= Xenodiagnosis =

Xenodiagnosis is a diagnostic method used to document the presence of infectious disease microorganisms or pathogens by exposing possibly infected tissue to a vector and then examining the vector for the presence of the microorganisms or pathogens it may have ingested.

== Uses ==

Xenodiagnosis has not been commonly used in diagnosing Lyme disease because in vitro cell culturing now serves the purpose, however the process is commonly used to diagnose infections involving microorganisms such as trypanosomiasis.

== Study ==

Émile Brumpt introduced the xenodiagnosis technique into parasitological research and extensively studied such diseases as bilharzia, Chagas disease, onchocerciasis and leishmaniasis.

Medical professionals primarily use xenodiagnosis in determining the presence of a chronic infection of Trypanosoma cruzi (the flagellate that causes Chagas disease). Directly and definitively demonstrating the presence of this causative agent in a patient proves difficult.
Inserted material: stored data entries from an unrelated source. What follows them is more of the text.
(* ===== verification/Network.v ===== *)
(** * Addresses, limits and services of the network

    [crate/realize-network/src/hostport.rs], [rate_limit.rs] and the choice of a service
    in [network.rs]: the text of an address, the stream that writes no faster than a
    limiter allows, and what is done with a connection that was accepted.

    The resolver, the limiter, the sockets and TLS are parameters. *)
From Stdlib Require Import Strings.Byte.
From stdpp Require Import gmap strings.
From S2P Require Import Prelude Types Path Connections.
Local Open Scope N_scope.

(** ** Addresses *)

Definition u16_modulus : N := 65536.

Definition digit (a : ascii) : option N :=
  let n := N_of_ascii a in if (48 <=? n) && (n <=? 57) then Some (n - 48) else None.

(** The loop of [u16::from_str], which checks for overflows. *)
Fixpoint parse_digits (s : string) (acc : N) : option N :=
  match s with
  | EmptyString => Some acc
  | String a s =>
      d ← digit a;
      let acc := acc * 10 + d in
      if acc <? u16_modulus then parse_digits s acc else None
  end.

(** [str::parse::<u16>] *)
Definition parse_u16 (s : string) : option N :=
  match s with
  | EmptyString => None
  | String "+" EmptyString => None
  | String "+" s => parse_digits s 0
  | s => parse_digits s 0
  end.

(** [u16::fmt] *)
Fixpoint show_digits (fuel : nat) (n : N) (rest : string) : string :=
  match fuel with
  | O => rest
  | S fuel =>
      let rest := String (ascii_of_N (48 + n mod 10)) rest in
      if n <? 10 then rest else show_digits fuel (n / 10) rest
  end.
Definition show_u16 (n : N) : string := show_digits 5 n "".

Lemma digit_show d : d < 10 → digit (ascii_of_N (48 + d)) = Some d ∧ ascii_of_N (48 + d) ≠ ":"%char.
Proof.
  intros Hd. assert (∀ k, (k < 10)%nat → digit (ascii_of_N (48 + N.of_nat k)) = Some (N.of_nat k) ∧
    ascii_of_N (48 + N.of_nat k) ≠ ":"%char) as H by (intros k Hk; do 10 (destruct k; [done|]); lia).
  specialize (H (N.to_nat d)). rewrite N2Nat.id in H. apply H. lia.
Qed.

Lemma show_digits_spec fuel n rest :
  n < 10 ^ N.of_nat fuel → n < u16_modulus →
  parse_digits (show_digits fuel n rest) 0 = parse_digits rest n ∧
  Str.contains ":" (show_digits fuel n rest) = Str.contains ":" rest.
Proof.
  revert n rest. induction fuel as [|fuel IH]; intros n rest Hf Hn.
  { simpl in *. by assert (n = 0) as -> by lia. }
  cbn [show_digits]. destruct (digit_show (n mod 10)) as [Hd Hc]; [by apply N.mod_lt|].
  assert (∀ acc, acc * 10 + n mod 10 = n →
    parse_digits (String (ascii_of_N (48 + n mod 10)) rest) acc = parse_digits rest n) as Hstep.
  { intros acc E. simpl. rewrite Hd. simpl. rewrite E. by destruct (N.ltb_spec n u16_modulus); [|lia]. }
  assert (Str.contains ":" (String (ascii_of_N (48 + n mod 10)) rest) = Str.contains ":" rest) as Hcol.
  { simpl. by rewrite bool_decide_false. }
  destruct (N.ltb_spec n 10) as [Hlt|Hge].
  - split; [|exact Hcol]. apply Hstep. rewrite N.mod_small by done. lia.
  - pose proof (N.div_mod n 10 ltac:(done)) as Hdm.
    destruct (IH (n / 10) (String (ascii_of_N (48 + n mod 10)) rest)) as [I1 I2].
    + rewrite Nat2N.inj_succ, N.pow_succ_r' in Hf. apply N.Div0.div_lt_upper_bound; lia.
    + pose proof (N.Div0.div_le_upper_bound n 10 n ltac:(lia)). lia.
    + rewrite I1, I2. split; [apply Hstep; lia|exact Hcol].
Qed.

Lemma show_digits_cons fuel n a rest : show_digits fuel n (String a rest) ≠ "".
Proof.
  revert n a rest. induction fuel as [|fuel IH]; intros n a rest; [done|]. cbn [show_digits].
  destruct (n <? 10); [done|apply IH].
Qed.

Lemma parse_u16_digits s n : s ≠ "" → parse_digits s 0 = Some n → parse_u16 s = Some n.
Proof.
  destruct s as [|a s]; [done|]. intros _ H. destruct (decide (a = "+"%char)) as [->|Ha]; [done|].
  destruct a as [[] [] [] [] [] [] [] []]; try exact H; by destruct Ha.
Qed.

Lemma show_u16_spec n :
  n < u16_modulus → parse_u16 (show_u16 n) = Some n ∧ Str.contains ":" (show_u16 n) = false.
Proof.
  intros Hn. destruct (show_digits_spec 5 n "") as [H1 H2]; [unfold u16_modulus in Hn; simpl; lia|done|].
  split; [|exact H2]. apply parse_u16_digits; [|exact H1]. unfold show_u16. cbn [show_digits].
  destruct (n <? 10); [done|]. apply (show_digits_cons 4).
Qed.

Lemma parse_digits_bound s acc n : acc < u16_modulus → parse_digits s acc = Some n → n < u16_modulus.
Proof.
  revert acc. induction s as [|a s IH]; intros acc Ha; simpl; [by intros [= <-]|].
  destruct (digit a) as [d|]; simpl; [|done]. destruct (N.ltb_spec (acc * 10 + d) u16_modulus); [|done]. by apply IH.
Qed.

Lemma parse_u16_bound s n : parse_u16 s = Some n → n < u16_modulus.
Proof.
  unfold parse_u16. intros H. destruct s as [|a s]; [done|].
  destruct (decide (a = "+"%char)) as [->|Ha].
  - destruct s; [done|]. by apply parse_digits_bound in H.
  - assert (parse_digits (String a s) 0 = Some n) as H'.
    { destruct a as [[] [] [] [] [] [] [] []]; try exact H; by destruct Ha. }
    by apply parse_digits_bound in H'.
Qed.

Section hostport.
Context (SocketAddr : Type).
(** [tokio::net::lookup_host], of a text of the form "host:port" *)
Context (lookup_host : string → option (list SocketAddr)).

Record HostPort : Type := { hp_host : string; hp_port : N; hp_addr : SocketAddr }.

Inductive HostPortError : Type := InvalidPort | MissingPort | LookupFailed.

Fixpoint ends_with_char (s : string) (c : ascii) : bool :=
  match s with
  | EmptyString => false
  | String a EmptyString => bool_decide (a = c)
  | String _ s => ends_with_char s c
  end.

Definition hostport_parse (s : string) : result HostPortError HostPort :=
  match Str.rfind ":" s with
  | None => Err MissingPort
  | Some idx =>
      let host := Str.take idx s in
      match parse_u16 (Str.drop 1 (Str.drop idx s)) with
      | None => Err InvalidPort
      | Some port =>
          let host :=
            if Str.starts_with host "[" && ends_with_char host "]"
            then Str.take (String.length host - 2) (Str.drop 1 host) else host in
          match lookup_host s with
          | Some (addr :: _) => Ok {| hp_host := host; hp_port := port; hp_addr := addr |}
          | _ => Err LookupFailed
          end
      end
  end.

(** [HostPort::fmt] *)
Definition hostport_show (host : string) (port : N) : string := host +:+ String ":" (show_u16 port).

Lemma rfind_last c s t : Str.contains c t = false → Str.rfind c (s +:+ String c t) = Some (String.length s).
Proof.
  intros Ht. induction s as [|a s IH].
  - simpl. apply rfind_None in Ht. rewrite Ht. by rewrite decide_True.
  - rewrite app_cons_str. simpl. by rewrite IH.
Qed.

Lemma drop_length_app s t : Str.drop (String.length s) (s +:+ t) = t.
Proof. induction s as [|a s IH]; [done|]. rewrite app_cons_str. simpl. exact IH. Qed.

Lemma ends_with_app s c : ends_with_char (s +:+ String c "") c = true.
Proof.
  induction s as [|a s IH]; [simpl; by rewrite bool_decide_true|]. rewrite app_cons_str. simpl.
  destruct (s +:+ String c "") eqn:E; [by destruct s|exact IH].
Qed.

(** The parts of an address are read as they were written, with brackets around the
    host or without; the port is one of 16 bits. *)
Lemma hostport_roundtrip host port addr addrs :
  port < u16_modulus →
  (Str.starts_with host "[" && ends_with_char host "]" = false →
   lookup_host (hostport_show host port) = Some (addr :: addrs) →
   hostport_parse (hostport_show host port) = Ok {| hp_host := host; hp_port := port; hp_addr := addr |}) ∧
  (let bracketed := String "[" (host +:+ "]") in
   lookup_host (hostport_show bracketed port) = Some (addr :: addrs) →
   hostport_parse (hostport_show bracketed port) = Ok {| hp_host := host; hp_port := port; hp_addr := addr |}).
Proof.
  intros Hp. destruct (show_u16_spec port Hp) as [Hport Hcol]. unfold hostport_parse, hostport_show. split.
  - intros Hb ->. rewrite (rfind_last _ host) by done. rewrite take_length_app, drop_length_app. cbn [Str.drop].
    by rewrite Hport, Hb.
  - cbv zeta. set (b := String "[" (host +:+ "]")). intros ->. rewrite (rfind_last _ b) by done.
    rewrite take_length_app, drop_length_app. change (Str.drop 1 (String ":" (show_u16 port))) with (show_u16 port).
    rewrite Hport. assert (Str.starts_with b "[" && ends_with_char b "]" = true) as ->.
    { unfold b. simpl. change (ends_with_char (String "[" host +:+ String "]" "") "]" = true). apply ends_with_app. }
    assert (Str.take (String.length b - 2) (Str.drop 1 b) = host) as ->; [|done].
    unfold b. cbn [Str.drop String.length]. rewrite length_app_str.
    replace (S (String.length host + String.length "]") - 2)%nat with (String.length host) by (simpl; lia).
    apply take_length_app.
Qed.

Lemma hostport_port s hp : hostport_parse s = Ok hp → hp_port hp < u16_modulus.
Proof.
  unfold hostport_parse. destruct (Str.rfind ":" s) as [idx|]; [|done]. destruct (parse_u16 _) as [port|] eqn:E; [|done].
  destruct (lookup_host s) as [[|addr addrs]|]; try done. intros [= <-]. by eapply parse_u16_bound.
Qed.
End hostport.

(** ** Limits *)

(** What a stream did, and how many bytes its limiter has still to let through *)
Record RateLimitedStream : Type := {
  rl_written : list byte;
  rl_waiter : option N;
  rl_consumed : N;
}.

Definition rate_limited_new : RateLimitedStream := {| rl_written := []; rl_waiter := None; rl_consumed := 0 |}.

Inductive PollWrite : Type :=
| WritePending
| WriteReady (len : nat)
| WriteFailed.

(** [poll_write]: whether the limiter has let through what was consumed, and what the
    stream answers, which takes a part of the bytes. *)
Definition rl_poll_write (let_through : bool) (inner : PollWrite) (buf : list byte) (s : RateLimitedStream)
  : PollWrite * RateLimitedStream :=
  match rl_waiter s, let_through with
  | Some _, false => (WritePending, s)
  | _, _ =>
      match inner with
      | WriteReady len =>
          let len := Nat.min len (length buf) in
          (WriteReady len,
           {| rl_written := rl_written s ++ take len buf;
              rl_waiter := if bool_decide (0 < len)%nat then Some (N.of_nat len) else None;
              rl_consumed := rl_consumed s + N.of_nat len |})
      | r => (r, {| rl_written := rl_written s; rl_waiter := None; rl_consumed := rl_consumed s |})
      end
  end.

Fixpoint rl_writes (l : list (bool * PollWrite * list byte)) (s : RateLimitedStream) : list PollWrite * RateLimitedStream :=
  match l with
  | [] => ([], s)
  | (let_through, inner, buf) :: l =>
      let '(r, s) := rl_poll_write let_through inner buf s in
      let '(rs, s) := rl_writes l s in (r :: rs, s)
  end.

(** Every byte that was written was taken from the limiter, once, and nothing was
    written while the limiter held back what was written before. *)
Lemma rl_writes_consumed l s :
  N.of_nat (length (rl_written s)) = rl_consumed s →
  N.of_nat (length (rl_written (rl_writes l s).2)) = rl_consumed (rl_writes l s).2.
Proof.
  revert s. induction l as [|[[b inner] buf] l IH]; intros s Hs; simpl; [done|].
  destruct (rl_poll_write b inner buf s) as [r s1] eqn:E.
  assert (N.of_nat (length (rl_written s1)) = rl_consumed s1) as Hs1.
  { unfold rl_poll_write in E. destruct (rl_waiter s), b, inner; simplify_eq/=; try done;
      rewrite length_app, length_take; lia. }
  specialize (IH s1 Hs1). by destruct (rl_writes l s1).
Qed.

Lemma rl_held_back inner buf s n :
  rl_waiter s = Some n → rl_poll_write false inner buf s = (WritePending, s).
Proof. intros H. unfold rl_poll_write. by rewrite H. Qed.

(** ** Services *)

(** [Server]: the handlers of the services, by their tags of four bytes *)
Section server.
Context (Handler : Type).

Record Server : Type := { handlers : gmap (list N) Handler; verifier : PeerVerifier }.

Definition server_new (v : PeerVerifier) : Server := {| handlers := ∅; verifier := v |}.
Definition register_raw (tag : list N) (handler : Handler) (s : Server) : Server :=
  {| handlers := <[tag := handler]> (handlers s); verifier := verifier s |}.

Inductive AcceptError : Type := ConnectionLost | UnknownTag | Panicked.

(** [Server::accept], of a connection whose client was verified with these
    certificates and that then sends a tag, or does not. *)
Definition server_accept (certificates : list (list N)) (tag : option (list N)) (s : Server)
  : result AcceptError (Peer * Handler) :=
  match connection_peer_id (verifier s) (Some certificates) with
  | None => Err Panicked
  | Some peer =>
      match tag with
      | None => Err ConnectionLost
      | Some tag =>
          match handlers s !! tag with
          | Some handler => Ok (peer, handler)
          | None => Err UnknownTag
          end
      end
  end.

(** A service is only reached by a peer whose key is known, as that peer; and the check
    that the key is known never kills the server. *)
Lemma server_accept_spec s cert certs tag :
  verify_client_cert (verifier s) cert = Ok tt →
  server_accept (cert :: certs) tag s ≠ Err Panicked ∧
  ∀ peer handler, server_accept (cert :: certs) tag s = Ok (peer, handler) →
    allowed_peers (verifier s) !! cert = Some peer ∧ ∃ t, tag = Some t ∧ handlers s !! t = Some handler.
Proof.
  intros Hv. destruct (accepted_peer_known _ _ certs Hv) as [p Hp]. unfold server_accept. rewrite Hp. simpl in Hp.
  destruct tag as [t|]; [|done]. destruct (handlers s !! t) as [h|] eqn:E; [|done]. split; [done|].
  intros peer handler [= <- <-]. split; [done|]. by exists t.
Qed.
End server.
Therefore, the doctor allows a triatominae, a vector of the flagellate, to take a blood meal from the patient. The doctor later inspects the gut of the triatominae for growth of Trypanosoma cruzi.

Medical professionals historically successfully identified babesiosis with xenodiagnosis, both in hamsters for Babesia microti and in gerbils for Babesia divergens. They now use faster diagnostic measures.

Xenodiagnosis for filariasis is now obsolete.